- Opening Delimiter -

Definition set_removable (v : Z) (x : storage_item) : storage_item :=
  mkItem (emmc x) (sdcc x) (part_num x) (storageDescription x) v (emulated x) (mtpReserve x) (allowMassStorage x) (maxFileSize x).
Definition set_description (v : string) (x : storage_item) : storage_item :=
  mkItem (emmc x) (sdcc x) (part_num x) v (removable x) (emulated x) (mtpReserve x) (allowMassStorage x) (maxFileSize x).
Definition set_part_num (v : Z) (x : storage_item) : storage_item :=
  mkItem (emmc x) (sdcc x) v (storageDescription x) (removable x) (emulated x) (mtpReserve x) (allowMassStorage x) (maxFileSize x).

Definition describe : ini unit :=
  x ← item STOR_PRIMARY;
  y ← item STOR_SECONDARY;
  let both (a b : string) : ini unit :=
    update_item STOR_PRIMARY (set_description a);; update_item STOR_SECONDARY (set_description b) in
  if (emmc x =? 0) && (emmc y =? 0) then both STR_STORAGE_INTERNAL STR_STORAGE_SDCARD
  else if negb (emmc x =? 0) then both STR_STORAGE_INTERNAL STR_STORAGE_SDCARD
  else if negb (emmc y =? 0) then both STR_STORAGE_SDCARD STR_STORAGE_INTERNAL
  else mret tt.

Definition find_part (i : nat) : ini unit :=
  x ← item i;
  rc ← get_part_num (sdcc x) "usbmsc";
  when_s (0 <? rc) (update_item i (set_part_num rc)).

(** The boot properties, and the flags they set. *)
Definition boot_flags : ini unit :=
  '(rc, value) ← do_call (PropertyGet "ro.boot.llcon");
  when_s ((0 <? rc) && negb (starts_with (string_bytes "0") (string_bytes value)))
    (do_call (PropertySet "debug.sf.nobootanimation" "1");; mret tt);;
  '(rc, value) ← do_call (PropertyGet PERSISTENT_PROPERTY_PLANNED_SWAP);
  when_s (negb (rc =? 0) && negb (atoi value =? 0)) (modify (set_swapped 1));;
  '(rc, value) ← do_call (PropertyGet "ro.boot.swap_sdcc");
  when_s (negb (rc =? 0)) (
    modify (set_sdcc (atoi value));;
    v ← gets swap_sdcc;
    when_s ((v <? 0) || (2 <? v)) (modify (set_sdcc 0))).

(** Which storage is the primary one, and what it is called. *)
Definition choose_storages : ini unit :=
  v ← gets swap_sdcc;
  when_s (0 <? v) swap_controllers;;
  sw ← gets stor_swapped;
  (if negb (sw =? 0) then
     swap_items;;
     do_call (PropertySet PERSISTENT_PROPERTY_SWAPPED "1")
   else do_call (PropertySet PERSISTENT_PROPERTY_SWAPPED "0"));;
  update_item STOR_PRIMARY (set_removable 0);;
  describe.

Section Main.
Context {IH : InitH}.

Definition init_msm_properties (fuel : nat) : ini unit :=
  init_prop_forced_list fuel;;
  do_call (Mount "rootfs" "/" "rootfs" MS_REMOUNT);;
  boot_flags;;
  choose_storages;;
  find_part STOR_PRIMARY;;
  find_part STOR_SECONDARY;;
  create_ftab_storage;;
  do_call (Symlink FILE_FSTAB_STORAGES "/fstab.qcom");;
  create_storage_list;;
  do_call (Mount "rootfs" "/" "rootfs" (Z.lor MS_REMOUNT MS_RDONLY));;
  mret tt.
End Main.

- Closing Delimiter -

PROBLEM STATEMENT → Once you reach the line with "x ← item i;" in the data above, copy it and every line after it exactly, up to and including the line with "when_s (negb (rc =? 0) &&".

ANSWER TO THE PROBLEM →
  x ← item i;
  rc ← get_part_num (sdcc x) "usbmsc";
  when_s (0 <? rc) (update_item i (set_part_num rc)).

(** The boot properties, and the flags they set. *)
Definition boot_flags : ini unit :=
  '(rc, value) ← do_call (PropertyGet "ro.boot.llcon");
  when_s ((0 <? rc) && negb (starts_with (string_bytes "0") (string_bytes value)))
    (do_call (PropertySet "debug.sf.nobootanimation" "1");; mret tt);;
  '(rc, value) ← do_call (PropertyGet PERSISTENT_PROPERTY_PLANNED_SWAP);
  when_s (negb (rc =? 0) && negb (atoi value =? 0)) (modify (set_swapped 1));;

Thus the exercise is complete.